Memo waved a slim hand in the air. “Yes, yes, it’s a lovely flat, but why don’t you come here, my love? Helen’s coming and we’d all love to have you here.”
“I can’t,” Josie said firmly. “And I have a work party on Christmas Eve anyway,” she added, talking over whatever protest Memo was about to mount. “So it just wouldn’t be practical.” She swiped down to check the time on her phone and bit her lip. She’d be early at this rate, and she couldn’t be having that. She slowed her pace considerably, which was probably for the best anyway—the cold air was stinging her cheeks right now, but she was starting to get warm inside her coat from hurrying, and she didn’t want to arrive all hot and flustered.
“So how come Helen is spending Christmas at yours? What happened to spending Christmas with Mike’s family?”
Memo rolled her eyes. “Oh, she broke up with Mike, didn’t she tell you?”
“What? Are you serious?” Mike was her aunt Helen’s third husband, and Josie had really thought it might last this time. She sighed. “So, you were right then. What did you give it, six months?”
“I’m always right about Helen, my love—a mother knows her daughter.” It hung in the space between them for a moment—the fact that Josie’s mother wasn’t here, the fact that Josie’s mother would never get to know her the way her grandmother did. Then Memo smiled and the tinge of sadness between them was gone, taken away in that way that only Memo could do. “Did I tell you I bumped into Pippa Cope the other day? Do you remember her—Beth Cope’s mum? You went to school together.”
“I remember,” Josie said vaguely.
“Well, Pippa told me that Beth is pregnant again! Isn’t that nice?”
“Sure,” Josie agreed, though in reality, being as how she hadn’t spoken to Beth since she was about fifteen, and hadn’t even known that she’d had a child already, the news was somewhat hard to get excited about.
“It’s such a nice place to raise children here, don’t you think?”

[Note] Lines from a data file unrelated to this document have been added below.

(** * PyNite: rectangular wall panel meshing and steel section capacity

    A shallow embedding of

    - [Examples/Out-of-Plane Wall Panel - Quads.py] (class [RectWall]):
      meshing ([__descritize]), edge supports ([__define_supports]), the
      pressure loading part of [analyze], its search for the largest
      displacement, and the grid that [plot_forces] and [plot_disp] read
      off the nodes;
    - [PyNite/Section.py] (classes [Section] and [SteelSection]).

    Python floats are idealised as exact numbers: canonical rationals [Qc]
    for the wall panel (so that the mesh can be computed), real numbers [R]
    for the section capacity model (so that derivatives can be stated).
    Python integers are [Z]. Rounding, overflow and underflow of floats are
    not modelled: the properties below are structural (keys, counts,
    order, which branch is taken), or are stated for the formulas that the
    code evaluates; where a property says that a call returns, it asks for
    quotients within the range of floats, or it is stated for the calls
    that return. *)

From Stdlib Require Import QArith Qcanon Qround Qcabs Reals Lra.
From Stdlib Require Lqa.
From stdpp Require Import base numbers list strings pretty sorting gmap.

Local Open Scope Z_scope.

(** ** Python exceptions and outcomes *)

Inductive exn :=
  | ZeroDivisionError
  | TypeError
  | StopIteration
  | KeyError
  | AttributeError.

(** The outcome of running a method on an object whose state has type [S]:
    it either returns, or raises; in both cases the object is left in some
    state, which for [Raised] is the state at the time of the [raise]. *)
Inductive outcome (S : Type) :=
  | Done (s : S)
  | Raised (e : exn) (s : S).
Arguments Done {S} s.
Arguments Raised {S} e s.

#[global] Instance exn_eq_dec : EqDecision exn.
Proof. solve_decision. Defined.
#[global] Instance outcome_eq_dec {S} `{EqDecision S} :
  EqDecision (outcome S).
Proof. solve_decision. Defined.

Definition outcome_state {S} (o : outcome S) : S :=
  match o with Done s => s | Raised _ s => s end.

Definition outcome_map {S T} (f : S → T) (o : outcome S) : outcome T :=
  match o with Done s => Done (f s) | Raised e s => Raised e (f s) end.

(** ** Python numbers *)

(** [a / b] on floats (true division). *)
Definition truediv (a b : Qc) : exn + Qc :=
  if decide (b = 0%Qc) then inl ZeroDivisionError else inr (a / b)%Qc.

Definition half : Qc := Q2Qc (1 # 2).

(** [round(x)] with one argument: the nearest integer, ties to the even one.
    On exact numbers: the [OverflowError] of [round] on an infinite float is
    outside the model. *)
Definition py_round (x : Qc) : Z :=
  let f := Qfloor x in
  let r := (x - Qc_of_Z f)%Qc in
  if decide (r < half)%Qc then f
  else if decide (half < r)%Qc then f + 1
  else if Z.even f then f else f + 1.

(** [int(x)] on a float: truncation towards zero. *)
Definition py_int (x : Qc) : Z :=
  if decide (0 ≤ x)%Qc then Qfloor x else Qceiling x.

(** [str(n)] on an int. *)
Definition str (n : Z) : string := pretty n.

(** ** The finite element model *)

Record Node3D := mkNode3D {
  Name : string;
  X : Qc;
  Y : Qc;
  Zcoord : Qc;
  SupportDX : bool;
  SupportDY : bool;
  SupportDZ : bool;
  SupportRX : bool;
  SupportRY : bool;
  SupportRZ : bool;
}.

Record Quad3D := mkQuad3D {
  qName : string;
  iNode : string;
  jNode : string;
  mNode : string;
  nNode : string;
  qt : Qc;
  qE : Qc;
  qnu : Qc;
  pressures : list (Qc * string);
}.

Record FEModel3D := mkFEModel3D {
  Nodes : list Node3D;
  Quads : list Quad3D;
}.

#[global] Instance Node3D_eq_dec : EqDecision Node3D.
Proof. solve_decision. Defined.
#[global] Instance Quad3D_eq_dec : EqDecision Quad3D.
Proof. solve_decision. Defined.
#[global] Instance FEModel3D_eq_dec : EqDecision FEModel3D.
Proof. solve_decision. Defined.

(** Modelled from the spec: the constructor [FEModel3D()] is not part of the
    sources at hand; a new model owns no node and no element. *)
Definition FEModel3D_new : FEModel3D := {| Nodes := []; Quads := [] |}.

(** Modelled from the spec: [Node3D(Name, X, Y, Z)] is not part of the
    sources at hand; a node is created with its key, its position and no
    restraint. *)
Definition Node3D_new (name : string) (x y z : Qc) : Node3D :=
  mkNode3D name x y z false false false false false false.

(** Modelled from the spec: [FEModel3D.AddNode] is not part of the sources
    at hand; "create node" adds a node to the model, after the existing
    ones. *)
Definition AddNode (m : FEModel3D) (name : string) (x y z : Qc) : FEModel3D :=
  {| Nodes := Nodes m ++ [Node3D_new name x y z]; Quads := Quads m |}.

(** Modelled from the spec: [FEModel3D.AddQuad] is not part of the sources
    at hand; "create quadrilateral" adds an element with four ordered corner
    references, thickness and material constants and an empty list of
    pressures. Elements reference nodes by key. *)
Definition AddQuad (m : FEModel3D) (name i j mm n : string) (t E nu : Qc)
  : FEModel3D :=
  {| Nodes := Nodes m;
     Quads := Quads m ++ [mkQuad3D name i j mm n t E nu []] |}.

(** Modelled from the spec: [FEModel3D.GetNode] is not part of the sources
    at hand; a key is resolved to the first node of the model that carries
    it. *)
Definition GetNode (m : FEModel3D) (name : string) : option Node3D :=
  list_find (λ n, Name n = name) (Nodes m) ≫= λ p, Some p.2.


(** ** The wall panel *)

(** A load is the tuple [(y_bot, y_top, p_bot, p_top)]. *)
Definition load : Type := Qc * Qc * Qc * Qc.
Definition load_0 (l : load) : Qc := l.1.1.1.
Definition load_1 (l : load) : Qc := l.1.1.2.
Definition load_2 (l : load) : Qc := l.1.2.
Definition load_3 (l : load) : Qc := l.2.

(** The fields [self.nodes] and [self.quads] are initialised to [[]] and
    never used afterwards; they are left out. *)
Record RectWall := mkRectWall {
  width : Qc;
  height : Qc;
  thickness : Qc;
  mesh_size : Qc;
  E : Qc;
  nu : Qc;
  fem : FEModel3D;
  loads : list load;
  bot_support : string;
  top_support : string;
  left_support : string;
  right_support : string;
  analyzed : bool;
}.

#[global] Instance RectWall_eq_dec : EqDecision RectWall.
Proof. solve_decision. Defined.

Definition set_fem (w : RectWall) (m : FEModel3D) : RectWall :=
  mkRectWall (width w) (height w) (thickness w) (mesh_size w) (E w) (nu w)
    m (loads w) (bot_support w) (top_support w) (left_support w)
    (right_support w) (analyzed w).

Definition set_loads (w : RectWall) (ls : list load) : RectWall :=
  mkRectWall (width w) (height w) (thickness w) (mesh_size w) (E w) (nu w)
    (fem w) ls (bot_support w) (top_support w) (left_support w)
    (right_support w) (analyzed w).

Definition set_analyzed (w : RectWall) (b : bool) : RectWall :=
  mkRectWall (width w) (height w) (thickness w) (mesh_size w) (E w) (nu w)
    (fem w) (loads w) (bot_support w) (top_support w) (left_support w)
    (right_support w) b.

(** [RectWall.__init__] *)
Definition RectWall_init (width height thickness E nu mesh_size : Qc)
    (bot_support top_support left_support right_support : string)
  : RectWall :=
  {| width := width; height := height; thickness := thickness;
     mesh_size := mesh_size; E := E; nu := nu;
     fem := FEModel3D_new;
     loads := [];
     bot_support := bot_support; top_support := top_support;
     left_support := left_support; right_support := right_support;
     analyzed := false |}.

(** [RectWall.add_load] *)
Definition add_load (w : RectWall) (y_bot y_top p_bot p_top : Qc)
  : RectWall :=
  set_analyzed (set_loads w (loads w ++ [(y_bot, y_top, p_bot, p_top)]))
    false.


(** ** Meshing: [RectWall.__descritize] *)

(** The local variables of [__descritize] that change while the mesh is
    built, next to the model they build. *)
Record mesh_state := mkMeshState {
  st_fem : FEModel3D;
  pl_id : Z;
  node_id : Z;
  y_prev : Qc;
}.

(** [self.fem.AddNode('N'+str(node_id), x, y, 0.0); node_id += 1] *)
Definition emit_node (st : mesh_state) (x y : Qc) : mesh_state :=
  {| st_fem := AddNode (st_fem st) ("N" +:+ str (node_id st)) x y 0%Qc;
     pl_id := pl_id st;
     node_id := node_id st + 1;
     y_prev := y_prev st |}.

(** The body of the innermost loop that generates quadrilaterals. *)
Definition emit_quad (w : RectWall) (num_cols : Z) (st : mesh_state)
  : mesh_state :=
  let ni := pl_id st
            + Z.max 0 (py_int (Qc_of_Z (pl_id st - 1) / Qc_of_Z num_cols)%Qc) in
  let nj := ni + 1 in
  let nm := nj + (num_cols + 1) in
  let nn := nm - 1 in
  {| st_fem := AddQuad (st_fem st) ("P" +:+ str (pl_id st))
                 ("N" +:+ str ni) ("N" +:+ str nj) ("N" +:+ str nm)
                 ("N" +:+ str nn) (thickness w) (E w) (nu w);
     pl_id := pl_id st + 1;
     node_id := node_id st;
     y_prev := y_prev st |}.

(** [y = [0.0, self.height]] followed by the loop over [self.loads]. The
    order in which [list(set(y))] enumerates the set is not fixed by the
    language; it is the parameter [set_order]. *)
Definition control_points (set_order : list Qc → list Qc) (height : Qc)
    (loads : list load) : list Qc :=
  foldl (λ y load_item,
           merge_sort Qcle
             (set_order (y ++ [load_0 load_item; load_1 load_item])))
        [0%Qc; height] loads.

(** [for i in range(num_cols + 1)]: the bottom row of nodes. *)
Definition bottom_row (pl_width : Qc) (num_cols : Z) (st : mesh_state)
  : mesh_state :=
  foldl (λ st i, emit_node st (Qc_of_Z i * pl_width)%Qc 0%Qc)
        st (seqZ 0 (num_cols + 1)).

(** The nested loops under "Generate nodes". *)
Definition lift_nodes (pl_width pl_height : Qc) (num_rows num_cols : Z)
    (st : mesh_state) : mesh_state :=
  foldl (λ st j,
     foldl (λ st i,
        if decide (j ≠ 0)
        then emit_node st (Qc_of_Z i * pl_width)%Qc
                          (Qc_of_Z j * pl_height + y_prev st)%Qc
        else st)
       st (seqZ 0 (num_cols + 1)))
    st (seqZ 0 (num_rows + 1)).

(** The nested loops under "Generate quadrilaterals". *)
Definition lift_quads (w : RectWall) (num_rows num_cols : Z)
    (st : mesh_state) : mesh_state :=
  foldl (λ st j, foldl (λ st i, emit_quad w num_cols st) st (seqZ 0 num_cols))
        st (seqZ 0 num_rows).

Definition set_y_prev (st : mesh_state) (y : Qc) : mesh_state :=
  {| st_fem := st_fem st; pl_id := pl_id st; node_id := node_id st;
     y_prev := y |}.

(** One iteration of [for control_point in iter_y]. Both divisions come
    before the first node of the lift is added. *)
Definition lift (w : RectWall) (pl_width : Qc) (num_cols : Z)
    (st : mesh_state) (control_point : Qc) : exn + mesh_state :=
  let h := (control_point - y_prev st)%Qc in
  match truediv h (mesh_size w) with
  | inl e => inl e
  | inr q =>
    let num_rows := Z.max 1 (py_round q) in
    match truediv h (Qc_of_Z num_rows) with
    | inl e => inl e
    | inr pl_height =>
      let st := lift_nodes pl_width pl_height num_rows num_cols st in
      let st := lift_quads w num_rows num_cols st in
      inr (set_y_prev st control_point)
    end
  end.

(** [for control_point in iter_y]. When an iteration raises, the wall is
    left with the model as the earlier iterations built it. *)
Fixpoint lifts (w : RectWall) (pl_width : Qc) (num_cols : Z)
    (iter_y : list Qc) (st : mesh_state) : outcome RectWall :=
  match iter_y with
  | [] => Done (set_fem w (st_fem st))
  | control_point :: iter_y =>
    match lift w pl_width num_cols st control_point with
    | inl e => Raised e (set_fem w (st_fem st))
    | inr st => lifts w pl_width num_cols iter_y st
    end
  end.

Josie huffed out a laugh as the sound of tinny Christmas music wafted over to her above the sound of engines and car horns. It was getting busier now, hordes of people clogging up the street. She stopped, leaned against the railings of the park. No point in trying to keep up FaceTime against this tide. “Yes, I’m sure it is a lovely place to raise children, Memo, but I don’t have any children, so let’s not go there just now, OK?”
“I’m just saying,” Memo said, with a little eyebrow raise to underline the point. “And even if not, you might be a bit happier here around your family, don’t you think?”
“I am happy,” Josie said automatically. Memo pursed her lips and looked like she might argue the point further, but Grandad helpfully chose that moment to get up off the couch, groaning slightly as he did so.
Josie frowned. “Is your back playing up again, Grandad?”
“It is,” Memo answered. “I’ve told him to stop using that bloody ancient lawnmower, as it weighs a ton, but you know what he’s like.”
Josie glanced up the road, toward Winter Wonderland. “Memo, I’m really sorry but I have to go, otherwise I’m going to be late.”
“But we haven’t done the quotes yet! It’s my turn this week.”